Eligibility Criteria for One Person Company Registration in India
Before starting One Person Company Registration in India, it’s important to understand the basic eligibility rules set by the Companies Act and FEMA. These requirements apply to both Indian residents and NRIs. These rules apply online as well because One Person Company Registration Online follows the same Companies Act compliance.
NRI / Foreign Eligibility Rules
| Requirement | Details |
| Shareholder (Indian Resident) | OPC requires 1 shareholder who must be an Indian resident. The same person can also act as the director. |
| Director | 1 director is mandatory, and it can be the same person as the shareholder, allowing complete control. |
| Nominee (Resident Indian) | A resident Indian nominee is compulsory and must provide written consent in Form INC-3. The nominee takes over only in case of death or incapacity of the owner. |
| Registered Office Address | A valid registered office address in India (owned or rented) is required for official communication. |
| Minimum Capital | No minimum capital requirement. OPC can be started with as little as ₹1. |
NRI / Foreign Eligibility Rules
| Category | Eligibility / Rule |
| NRI (Indian Citizen) | Allowed only if the person is an Indian citizen and satisfies the 120-day residency rule. |
| OCI Card Holder | ❌ Not eligible to register or own an OPC. |
| PIO Card Holder | ❌ Not eligible to register or own an OPC. |
| Foreign Nationals | ❌ Not allowed to start, own, or become directors in an OPC. |
| Foreign Direct Investment (FDI) | ❌ FDI is not permitted in OPCs under any circumstances. |
Is OPC Allowed for NRIs and Foreigners?
One Person Company Registration in India is a great option for solo founders, but the rules for NRIs and foreign nationals are very specific.
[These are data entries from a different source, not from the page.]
Lemma PathEscape_segment s : s <> EmptyString -> PathEscape s <> "."%string -> PathEscape s <> ".."%string -> segment (PathEscape s).
Proof.
  intros Hs H1 H2. assert (Hne : PathEscape s <> EmptyString).
  { destruct s as [|c s]; [done|]. unfold PathEscape. cbn [escape isQuery]. rewrite andb_false_r. destruct (shouldEscape _ c); discriminate. }
  split; [done|]. split; [done|]. split; [done|]. clear. unfold PathEscape. induction s as [|c s IH]; [done|]. cbn [escape isQuery]. rewrite andb_false_r.
  destruct (shouldEscape encodePathSegment c) eqn:E.
  - unfold percent. cbn [noByte]. rewrite IH. destruct c as [[] [] [] [] [] [] [] []]; reflexivity.
  - cbn [noByte]. rewrite IH, andb_true_r. destruct c as [[] [] [] [] [] [] [] []]; reflexivity || discriminate E.
Qed.

Lemma escape_app mode s t : escape mode (s ++ t) = (escape mode s ++ escape mode t)%string.
Proof.
  induction s as [|c s IH]; [done|]. change (String.append (String c s) t) with (String c (s ++ t))%string. cbn [escape]. rewrite IH.
  destruct (_ && _); [done|]. now destruct (shouldEscape mode c).
Qed.

Lemma HasPrefix_TrimPrefix p s : HasPrefix (p ++ s) p = true /\ TrimPrefix (p ++ s) p = s.
Proof.
  split; [apply HasPrefix_app|]. unfold TrimPrefix. rewrite HasPrefix_app. induction p as [|c p IH]; [now destruct s|exact IH].
Qed.

(** What needs no escape in a segment of a path. *)
Definition plainName (s : string) : Prop :=
  allChars (fun c => negb (shouldEscape encodePathSegment c)) s = true /\ s <> EmptyString /\ s <> "."%string /\ s <> ".."%string.

Lemma plain_escape s : allChars (fun c => negb (shouldEscape encodePathSegment c)) s = true -> PathEscape s = s /\ escape encodePath s = s.
Proof.
  unfold PathEscape. induction s as [|c s IH]; [done|]. cbn [allChars escape isQuery]. rewrite !andb_false_r. intros [Hc%negb_true_iff Hs]%andb_true_iff.
  destruct (IH Hs) as [E1 E2]. rewrite Hc, (segment_kept c Hc), E1, E2. done.
Qed.

Lemma unescape_mode m m' : isQuery m = isQuery m' -> forall n s, (String.length s < n)%nat -> unescape m s = unescape m' s.
Proof.
  intros Hm. induction n as [|n IH]; intros s Hs; [lia|]. destruct s as [|c r]; [done|]. cbn [String.length] in Hs.
  destruct (Ascii.eqb c "%") eqn:E.
  - apply Ascii.eqb_eq in E as ->. destruct r as [|x [|y r]]; [done..|]. cbn [unescape]. rewrite (IH r) by (cbn in Hs; lia). done.
  - rewrite !unescape_plain by done. now rewrite Hm, (IH r) by lia.
Qed.

Lemma unescape_path s : unescape encodePathSegment (escape encodePath s) = Some s.
Proof. rewrite (unescape_mode encodePathSegment encodePath eq_refl _ _ (Nat.lt_succ_diag_r _)). apply unescape_escape. Qed.

Lemma escaped_dot t : PathEscape t = "."%string \/ PathEscape t = ".."%string -> Contains t "/" = false.
Proof.
  assert (E : forall x, PathEscape t = PathEscape x -> Contains x "/" = false -> Contains t "/" = false) by (intros x E; now apply escape_inj in E as ->).
  intros [H|H]; [exact (E "."%string H eq_refl)|exact (E ".."%string H eq_refl)].
Qed.
(* ===== verification/Sftp.v ===== *)
(** * The SFTP client

    Models src/internal/storage/sftp/backend.go over the class [SftpClient] of
    what it asks of a connection (github.com/pkg/sftp): each operation is one
    step of the state of the server, and can fail. Keys, the agent, files of
    known hosts and dialling are parameters; cancellation is left out.

    The theorems show that the host key is checked unless the settings say
    otherwise, and that a Put is atomic on every server that behaves as
    documented; a server in memory does. *)

From Stdlib Require Import Ascii String.
From S2P Require Import Prelude ChunkHash Core Calendar GoStrings GoText Retention FastCDC LocalFiles Http S3Sign S3 Gcs.
Local Open Scope Z_scope.
#[local] Arguments String.append !_ _ / : simpl nomatch.

Definition defaultPageSize : nat := 1000.
Definition notExist : string := "file does not exist".

Record FileInfo := mkFileInfo { fi_Size : Z; fi_ModTime : Time }.

(** An entry of a walk: its path, what is known of it, and whether it is a
    directory. *)
Record walkEntry := mkEntry { we_Path : string; we_Info : option FileInfo; we_IsDir : bool }.

Class SftpClient (S : Type) := {
  sf_Stat : string -> M S FileInfo;
  sf_MkdirAll : string -> M S unit;
  sf_Create : string -> M S unit;          (* O_WRONLY|O_CREATE|O_EXCL *)
  sf_Write : string -> bytes -> M S unit;
  sf_Close : string -> M S unit;
  sf_Remove : string -> M S unit;
  sf_Rename : string -> string -> M S unit;
  sf_Read : string -> M S (list read_result * FileInfo);   (* Open and Stat *)
  sf_Walk : string -> M S (list (outcome walkEntry))
}.

(** ** Connecting *)

Record SftpConfig := mkSftpConfig
  { sc_Name : string; sc_Address : string; sc_Root : string; sc_Username : string; sc_Password : string; sc_PrivateKeyPEM : string;
    sc_PrivateKeyPath : string; sc_Passphrase : string; sc_AgentSocket : string; sc_KnownHostsPath : string; sc_InsecureIgnoreHostKey : bool; sc_Timeout : Z }.

Record SftpBackend := mkSftp { sb_name : string; sb_root : string }.

(** How the host key is checked. *)
Inductive hostKeyCheck : Type := AnyHostKey | KnownHosts (path : string).

Section connect.
Context {Signer : Type} (parsePrivateKey : string -> string -> option Signer) (ReadFile : string -> option string).
Context (agentDial : string -> bool) (loadKnownHosts : string -> bool).

Inductive authMethod : Type := Password (password : string) | PublicKeys (signer : Signer) | AgentKeys (socket : string).

Record sshConfig := mkSsh { sh_User : string; sh_Auth : list authMethod; sh_HostKey : hostKeyCheck; sh_Timeout : Z }.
During One Person Company Registration Online, NRIs must follow FEMA residency rules
NRI Eligibility for OPC
NRIs can register a one-person company in India only if they meet all these conditions during OPC registration online:
Must be an Indian citizen
NRI status is fine, but citizenship must be Indian as per law.
120-day residency rule
They should have stayed in India for at least 120 days in the previous financial year.
Resident nominee required
The nominated person must also be a resident of Indian.
Investment rules
All capital must come from resident bank accounts, not NRE or FCNR accounts.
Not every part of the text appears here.